The thought of having to make a speech made my knees feel mighty weak, and set my heart to fluttering almost as bad as my first love scrape with the Quaker’s niece. But as good luck would have it, these big candidates spoke nearly all day, and when they quit, the people were worn out with fatigue, which afforded me a good apology for not discussing the government. — David Crockett, 1786 -1836.
Growing up in western North Carolina, I heard a lot about Davy Crockett. He was an icon in southern Appalachia — frontiersman, soldier, congressman, advocate for the poor. He was a complex man, but became almost a caricature when Disney Corporation did a series of television programs about him in the 1950’s. By the end of the series, every child in the southern mountains knew about coonskin caps and buckskin and could sing every lyric about the man who was “born on a mountain top in Tennessee” and “killed him a bear when he was only three.”

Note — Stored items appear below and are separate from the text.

(** The representation of an encoder whose block keeps its size. *)
Lemma enc_rep_resized h h' e d free own : enc_rep h e d free own -> h' !! 0 = None ->
  (0 < orig_ e -> exists b, h' !! orig_ e = Some b /\ zlen b = zlen (d ++ free) /\ bytes_ok b) ->
  exists d' free', enc_rep h' e d' free' own.
Proof.
  intros (E1 & E2 & E3 & Hs & Hok & [(E0 & -> & -> & -> & _)|[Hp _]]) H0' Hb.
  - exists [], []. unfold enc_rep. split_and!; try done. by left.
  - destruct (Hb Hp) as (b & Eb & El & Hbok). rewrite zlen_app in El.
    destruct (split_at b [] (zlen d)) as (d' & f' & Es & Ed & Ef); [rewrite (@zlen_nil Z); pose proof (zlen_nonneg d);
      pose proof (zlen_nonneg free); lia|]. rewrite app_nil_r in Es. rewrite (@zlen_nil Z) in Ef. subst b.
    exists d', f'. unfold enc_rep. split_and!; try (done || lia). by right.
Qed.

(** *** The encoder [e] becomes [e'] *)

Section local.
Variables (h h' : heap) (es : list Encoder) (i : nat) (e e' : Encoder).
Hypothesis W : winv h es.
Hypothesis E : es !! i = Some e.
Hypothesis Hi : inv G (without h e) h' e'.

(** The blocks of the others are as they were. *)
Lemma local_others p : ~ owns e' p ->
  zlen <$> h' !! p = zlen <$> without h e !! p /\ (p ∉ G -> h' !! p = without h e !! p).
Proof.
  destruct Hi as (d & free & own & R & Ho). intros O. destruct own; [|destruct Ho as [(S1 & S2 & _) _]; split; [apply S1|apply S2]].
  destruct Ho as [(S1 & S2 & _) En]. destruct (decide (p = orig_ e')) as [->|Hne].
  - assert (orig_ e' = 0) as E0.
    { apply dec_stable. intros Hz. apply O. by apply (owns_rep _ _ _ _ _ _ R). }
    pose proof R as (_ & _ & _ & _ & _ & [(_ & _ & _ & _ & Eh)|[? _]]); [|lia]. by rewrite En, E0, Eh.
  - specialize (S1 p). specialize (S2 p). rewrite lookup_delete_ne in S1, S2 by done. done.
Qed.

I visited Davy’s homeplace in Limestone, Tennessee last fall. It’s not on a mountain top. And I don’t know how a three-year old could possibly kill a bear. The truth about Mr. Crockett lies somewhere beyond the image created by television producers, storytellers, and his fellow politicians. I guess that’s the case for anyone who ever became famous or ran for office.
If Davy was around today, I hope he’d use his humor and clout to remind political candidates, “You’re wearing out the people. Don’t talk about the government all day!” And with the holidays coming up, maybe Davy could tell the people, in turn: “Best not to bring up politics at family gatherings. It can set the heart to fluttering.”